Os avanços na monitorização neurofisiológica intra-operatória, que é o seguimento em tempo real das funções de todo o sistema nervoso durante a cirurgia, supõem uma maior segurança para o paciente, reduzindo assim ainda mais os riscos de complicações.

As técnicas de bypass usadas na neurocirurgia cerebrovascular podem ser extracranianas para intracranianas (EC-IC) ou intracranianas para intracranianas (IC-IC). O bypass EC-IC envolve anastomosar uma artéria extracraniana a um ramo distal da artéria intracraniana na qual o aneurisma está localizado. Isto permite a ligadura segura da artéria principal do aneurisma e, portanto, sua obliteração subsequente para casos complexos em que a clipagem simples é tecnicamente desafiadora. Existem dois tipos de bypass EC-IC: de baixo fluxo e alto fluxo. O bypass de baixo fluxo envolve anastomosar a artéria temporal superficial a uma artéria intracraniana, como a artéria cerebral média, enquanto o de alto fluxo conecta a artéria carótida comum ou a artéria carótida externa a uma artéria intracraniana com o uso de um enxerto de veia safena magna ou a artéria radial. O papel do bypass IC-IC na cirurgia foi introduzido mais recentemente e envolve a revascularização e anastomose de ramos eferentes distais com artérias doadoras que estão completamente in situ. Enxertos de veia safena ou artéria radial podem ser usados quando uma anastomose sem tensão não é possível, como no caso de vasos doadores e receptores não estarem próximos.
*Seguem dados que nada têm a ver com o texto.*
Lemma C9_witness :
  (1 ≤ length (adminList Sample.submitted))%nat
  ∧ ∃ j s',
      adminList Sample.submitted !! j = Some Sample.admin2
      ∧ removeAdmin (owner Sample.submitted) Sample.admin2 Sample.submitted
        = Ok (tt, s', [AdminRemoved Sample.admin2])
      ∧ adminList s' = swap_pop j (adminList Sample.submitted).
Proof.
  assert (reachable Sample.deployer Sample.submitted) as Hr
    by (repeat apply reach_step; apply reach_init).
  destruct (C9_roster Sample.deployer Sample.submitted Hr)
    as (_ & Hlen & _ & _ & _ & _ & Hrem).
  split; [exact Hlen|].
  destruct (Hrem Sample.admin2) as (j & s' & Hj & Hcall & Hlist & _).
  - vm_compute. apply list_elem_of_further, list_elem_of_here.
  - vm_compute. lia.
  - exists j, s'. auto.
Defined.

(** C9, as stated, fails: once a second admin is on the roster the owner
    can remove the deployer, and the roster of the reachable state that
    results starts with the other admin. *)
Lemma C9_counterexample :
  reachable Sample.deployer Sample.deployer_left
  ∧ adminList Sample.deployer_left = [Sample.admin2]
  ∧ head (adminList Sample.deployer_left) ≠ Some Sample.deployer.
Proof.
  split; [repeat apply reach_step; apply reach_init|].
  split; [vm_compute; reflexivity|]. vm_compute. congruence.
Qed.

(** * The milestone status machine *)

Lemma evolves_same s s' :
  projectMilestones s' = projectMilestones s → evolves s s'.
Proof.
  intros E pid mid. unfold milestoneOf, getMilestones. rewrite E.
  destruct (_ !! N.to_nat mid) as [m|]; [|done]. exists m. auto.
Qed.

Lemma evolves_upd pid0 mid0 f s :
  (∀ m, milestoneOf s pid0 mid0 = Some m →
        status_step (m_status m) (m_status (f m)) = true) →
  evolves s (updMilestone pid0 mid0 f s).
Proof.
  intros Hf pid mid.
  destruct (decide ((pid, mid) = (pid0, mid0))) as [[= -> ->]|Hne].
  - rewrite milestoneOf_upd. destruct (milestoneOf s pid0 mid0) as [m|] eqn:Hm;
      [|done].
    exists (f m). split; [done|]. right. by apply Hf.
  - rewrite milestoneOf_upd_ne by done.
    destruct (milestoneOf s pid mid) as [m|]; [|done]. exists m. auto.
Qed.

Lemma evolves_frame s s1 s2 :
  projectMilestones s2 = projectMilestones s1 → evolves s s1 → evolves s s2.
Proof.
  intros E H pid mid. specialize (H pid mid).
  unfold milestoneOf, getMilestones in *. by rewrite E.
Qed.

Lemma newMilestones_pending descs amounts deadlines i m :
  newMilestones descs amounts deadlines !! i = Some m →
  m_status m = MilestoneStatus.PENDING.
Proof.
  revert amounts deadlines i.
  induction descs as [|d descs IH]; intros [|a amounts] [|t deadlines] i;
    try done.
  destruct i as [|i]; simpl; [by intros [= <-]|apply IH].
Qed.

Lemma getMilestones_set pid ms s pid' :
  getMilestones (set_milestones pid ms s) pid'
  = if decide (pid = pid') then ms else getMilestones s pid'.
Proof.
  unfold getMilestones. simpl. rewrite lookup_insert.
  by destruct (decide (pid = pid')).
Qed.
O tratamento endovascular de aneurismas intracranianos é o tratamento não cirúrgico de aneurismas intracranianos utilizando microcatéteres de maneira intra-arterial e guiados por fluoroscopia (raios X), que pode ser utilizada de maneira isolada ou em conjunto com a microcirurgia. A terapia endovascular não está isento de ter complicações, como por exemplo: tromboembolismo, perfuração do aneurisma, ressangramento precoce, obstrução da artéria principal, molas colapsadas, mau posicionamento da mola e até migração da mesma.